### Material to process ###
(* ===== verification/EngineBindings.v ===== *)
(** * The sentinel engine's bindings: [contracts/bindings.rs]

    The functions, events and structs that [sol!] declares for the contracts
    whose calls the engine inspects. What the macro generates for them (their
    selectors and decoders) is a parameter, with the behaviour of the ABI that
    the engine relies on. *)

From S2P Require Import Prelude.
From S2P Require Import Bytes.
From S2P Require Import Bindings.

(** ** Functions *)

Inductive SolFunction : Set :=
  (* [safe] *)
  | addOwnerWithThreshold | removeOwner | swapOwner | changeThreshold
  | setFallbackHandler | setGuard | enableModule | disableModule | setModuleGuard
  | migrateSingleton | migrateWithFallbackHandler | migrateL2Singleton
  | migrateL2WithFallbackHandler | signMessage | execTransaction
  | performCreate | performCreate2
  (* [safenet_guard] *)
  | announceTransaction | cancelAnnouncement
  (* [erc20] *)
  | transfer | transferFrom | approve
  (* [erc721] *)
  | setApprovalForAll | safeTransferFrom_0 | safeTransferFrom_1
  (* [erc1155] *)
  | erc1155_safeTransferFrom | safeBatchTransferFrom
  (* [multi_send], declared again in [safe] *)
  | multiSend
  (* [staking] *)
  | stake | staking_claim
  (* [cow] *)
  | setPreSignature | createWithContext.

#[export] Instance SolFunction_eq_dec : EqDecision SolFunction.
Proof. solve_decision. Defined.

(** The calls the engine decodes, with their arguments. *)
Module transferCall.
Record t := mk { to : Address; amount : U256 }.
End transferCall.
Module transferFromCall.
Record t := mk { from : Address; to : Address; amount : U256 }.
End transferFromCall.
Module approveCall.
Record t := mk { spender : Address; amount : U256 }.
End approveCall.
Module setApprovalForAllCall.
Record t := mk { operator : Address; approved : bool }.
End setApprovalForAllCall.
Module safeTransferFrom_0Call.
Record t := mk { from : Address; to : Address; tokenId : U256 }.
End safeTransferFrom_0Call.
Module safeTransferFrom_1Call.
Record t := mk { from : Address; to : Address; tokenId : U256; data : Bytes }.
End safeTransferFrom_1Call.
Module erc1155_safeTransferFromCall.
Record t := mk { from : Address; to : Address; id : U256; amount : U256; data : Bytes }.
End erc1155_safeTransferFromCall.
Module safeBatchTransferFromCall.
Record t := mk {
  from : Address; to : Address; ids : list U256; amounts : list U256; data : Bytes;
}.
End safeBatchTransferFromCall.
Module stakeCall.
Record t := mk { validator : Address; amount : U256 }.
End stakeCall.
Module claimCall.
Record t := mk {
  account : Address; cumulativeAmount : U256; expectedMerkleRoot : B256;
  merkleProof : list B256;
}.
End claimCall.
Module setPreSignatureCall.
Record t := mk { orderUid : Bytes; signed : bool }.
End setPreSignatureCall.

(** [cow::ConditionalOrderParams]. *)
Module ConditionalOrderParams.
Record t := mk { handler : Address; salt : B256; staticInput : Bytes }.
End ConditionalOrderParams.
Module createWithContextCall.
Record t := mk {
  params : ConditionalOrderParams.t; factory : Address; data : Bytes; dispatch : bool;
}.
End createWithContextCall.

(** The arguments [abi_decode] yields. Of a call of which the engine only looks
    at the selector, or at whether it decodes, they are left out. *)
Definition arguments (f : SolFunction) : Type :=
  match f with
  | setFallbackHandler | setGuard | enableModule | setModuleGuard => Address
  | transfer => transferCall.t
  | transferFrom => transferFromCall.t
  | approve => approveCall.t
  | setApprovalForAll => setApprovalForAllCall.t
  | safeTransferFrom_0 => safeTransferFrom_0Call.t
  | safeTransferFrom_1 => safeTransferFrom_1Call.t
  | erc1155_safeTransferFrom => erc1155_safeTransferFromCall.t
  | safeBatchTransferFrom => safeBatchTransferFromCall.t
  | multiSend => Bytes
  | stake => stakeCall.t
  | staking_claim => claimCall.t
  | setPreSignature => setPreSignatureCall.t
  | createWithContext => createWithContextCall.t
  | _ => ()
  end.

(** ** Structs and events *)

(** [cow::TwapData]. *)
Module TwapData.
Record t := mk {
  sellToken : Address; buyToken : Address; receiver : Address; partSellAmount : U256;
  minPartLimit : U256; t0 : U256; n : U256; t' : U256; span : U256; appData : B256;
}.
End TwapData.

(** [cow::Order]. *)
Module Order.
Record t := mk {
  sellToken : Address; buyToken : Address; receiver : Address; sellAmount : U256;
  buyAmount : U256; validTo : N; appData : B256; feeAmount : U256; kind : Bytes;
  partiallyFillable : bool; sellTokenBalance : Bytes; buyTokenBalance : Bytes;
}.

#[export] Instance t_eq_dec : EqDecision t.
Proof. solve_decision. Defined.
End Order.
#[export] Existing Instance Order.t_eq_dec.

(** The domain of [gp_v2_domain]: its name and version are constants. *)
Module GpV2Domain.
Record t := mk { chain_id : N; verifying_contract : Address }.
End GpV2Domain.

(** [erc20::Transfer] and [erc20::Approval]. *)
Module Transfer.
Record t := mk { from : Address; to : Address; amount : U256 }.
End Transfer.
Module Approval.
Record t := mk { owner : Address; spender : Address; amount : U256 }.
End Approval.

(** ** What [sol!] generates *)

Class EngineLibs := {
  (** [SolCall::SELECTOR] and [SolCall::abi_decode]. A call is four bytes of
      selector, different for each function, and its arguments. *)
  SELECTOR : SolFunction → Bytes;
  abi_decode (f : SolFunction) : Bytes → option (arguments f);
  SELECTOR_length f : length (SELECTOR f) = 4%nat;
  SELECTOR_inj f g : SELECTOR f = SELECTOR g → f = g;
  abi_decode_selector f data args : abi_decode f data = Some args →
    SELECTOR f `prefix_of` data;
  (** A [bytes] argument is a part of the calldata. *)
  multi_send_inside data transactions : abi_decode multiSend data = Some transactions →
    (length transactions ≤ length data)%nat;
  (** [transferCall::abi_encode]. *)
  transfer_abi_encode : transferCall.t → Bytes;
  (** [TwapData::abi_decode]. *)
  twap_abi_decode : Bytes → option TwapData.t;
  (** [Order::eip712_signing_hash]. *)
  order_eip712_signing_hash : Order.t → GpV2Domain.t → B256;
  (** [SolEvent::SIGNATURE_HASH] and [SolEvent::decode_log_data], from the topics
      and the data of a log. *)
  Transfer_SIGNATURE_HASH : B256;
  Approval_SIGNATURE_HASH : B256;
  Transfer_decode_log_data : list B256 → Bytes → option Transfer.t;
  Approval_decode_log_data : list B256 → Bytes → option Approval.t;
}.

(** [data.starts_with(&f::SELECTOR)]. *)
Definition starts_with `{EngineLibs} (data : Bytes) (f : SolFunction) : bool :=
  bool_decide (SELECTOR f `prefix_of` data).

Section selectors.
Context {EL : EngineLibs}.

(** Calldata is of one function. *)
Lemma starts_with_inj data f g : starts_with data f → starts_with data g → f = g.
Proof.
  unfold starts_with. rewrite !bool_decide_spec. intros [k1 H1] [k2 H2].
  apply SELECTOR_inj. rewrite H1 in H2.
  by apply app_inj_length in H2 as [? _]; [|rewrite !SELECTOR_length].
Qed.

Lemma decode_starts_with data f args : abi_decode f data = Some args → starts_with data f.
Proof. intros H. unfold starts_with. rewrite bool_decide_spec. by apply abi_decode_selector in H. Qed.

Lemma decode_inj data f g args args' :
  abi_decode f data = Some args → abi_decode g data = Some args' → f = g.
Proof. intros ?%decode_starts_with ?%decode_starts_with. by eapply starts_with_inj. Qed.

Lemma decode_other data f g args :
  f ≠ g → abi_decode f data = Some args → abi_decode g data = None.
Proof.
  intros Hne H. destruct (abi_decode g data) eqn:E; [|done]. by destruct Hne; eapply decode_inj.
Qed.

Lemma starts_with_other data f g : f ≠ g → starts_with data f → starts_with data g = false.
Proof.
  intros Hne H. destruct (starts_with data g) eqn:E; [|done].
  destruct Hne. eapply starts_with_inj; [done|by rewrite E].
Qed.

Lemma decode_nonempty data f args : abi_decode f data = Some args → data ≠ [].
Proof.
  intros [k ->]%abi_decode_selector. pose proof (SELECTOR_length f) as H.
  by destruct (SELECTOR f).
Qed.
End selectors.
###
Exercise requirements: Please print, exactly and with nothing else, the lines from the first line of the entries through the line containing "Module safeTransferFrom_1Call.".

Solution below:
(* ===== verification/EngineBindings.v ===== *)
(** * The sentinel engine's bindings: [contracts/bindings.rs]

    The functions, events and structs that [sol!] declares for the contracts
    whose calls the engine inspects. What the macro generates for them (their
    selectors and decoders) is a parameter, with the behaviour of the ABI that
    the engine relies on. *)

From S2P Require Import Prelude.
From S2P Require Import Bytes.
From S2P Require Import Bindings.

(** ** Functions *)

Inductive SolFunction : Set :=
  (* [safe] *)
  | addOwnerWithThreshold | removeOwner | swapOwner | changeThreshold
  | setFallbackHandler | setGuard | enableModule | disableModule | setModuleGuard
  | migrateSingleton | migrateWithFallbackHandler | migrateL2Singleton
  | migrateL2WithFallbackHandler | signMessage | execTransaction
  | performCreate | performCreate2
  (* [safenet_guard] *)
  | announceTransaction | cancelAnnouncement
  (* [erc20] *)
  | transfer | transferFrom | approve
  (* [erc721] *)
  | setApprovalForAll | safeTransferFrom_0 | safeTransferFrom_1
  (* [erc1155] *)
  | erc1155_safeTransferFrom | safeBatchTransferFrom
  (* [multi_send], declared again in [safe] *)
  | multiSend
  (* [staking] *)
  | stake | staking_claim
  (* [cow] *)
  | setPreSignature | createWithContext.

#[export] Instance SolFunction_eq_dec : EqDecision SolFunction.
Proof. solve_decision. Defined.

(** The calls the engine decodes, with their arguments. *)
Module transferCall.
Record t := mk { to : Address; amount : U256 }.
End transferCall.
Module transferFromCall.
Record t := mk { from : Address; to : Address; amount : U256 }.
End transferFromCall.
Module approveCall.
Record t := mk { spender : Address; amount : U256 }.
End approveCall.
Module setApprovalForAllCall.
Record t := mk { operator : Address; approved : bool }.
End setApprovalForAllCall.
Module safeTransferFrom_0Call.
Record t := mk { from : Address; to : Address; tokenId : U256 }.
End safeTransferFrom_0Call.
Module safeTransferFrom_1Call.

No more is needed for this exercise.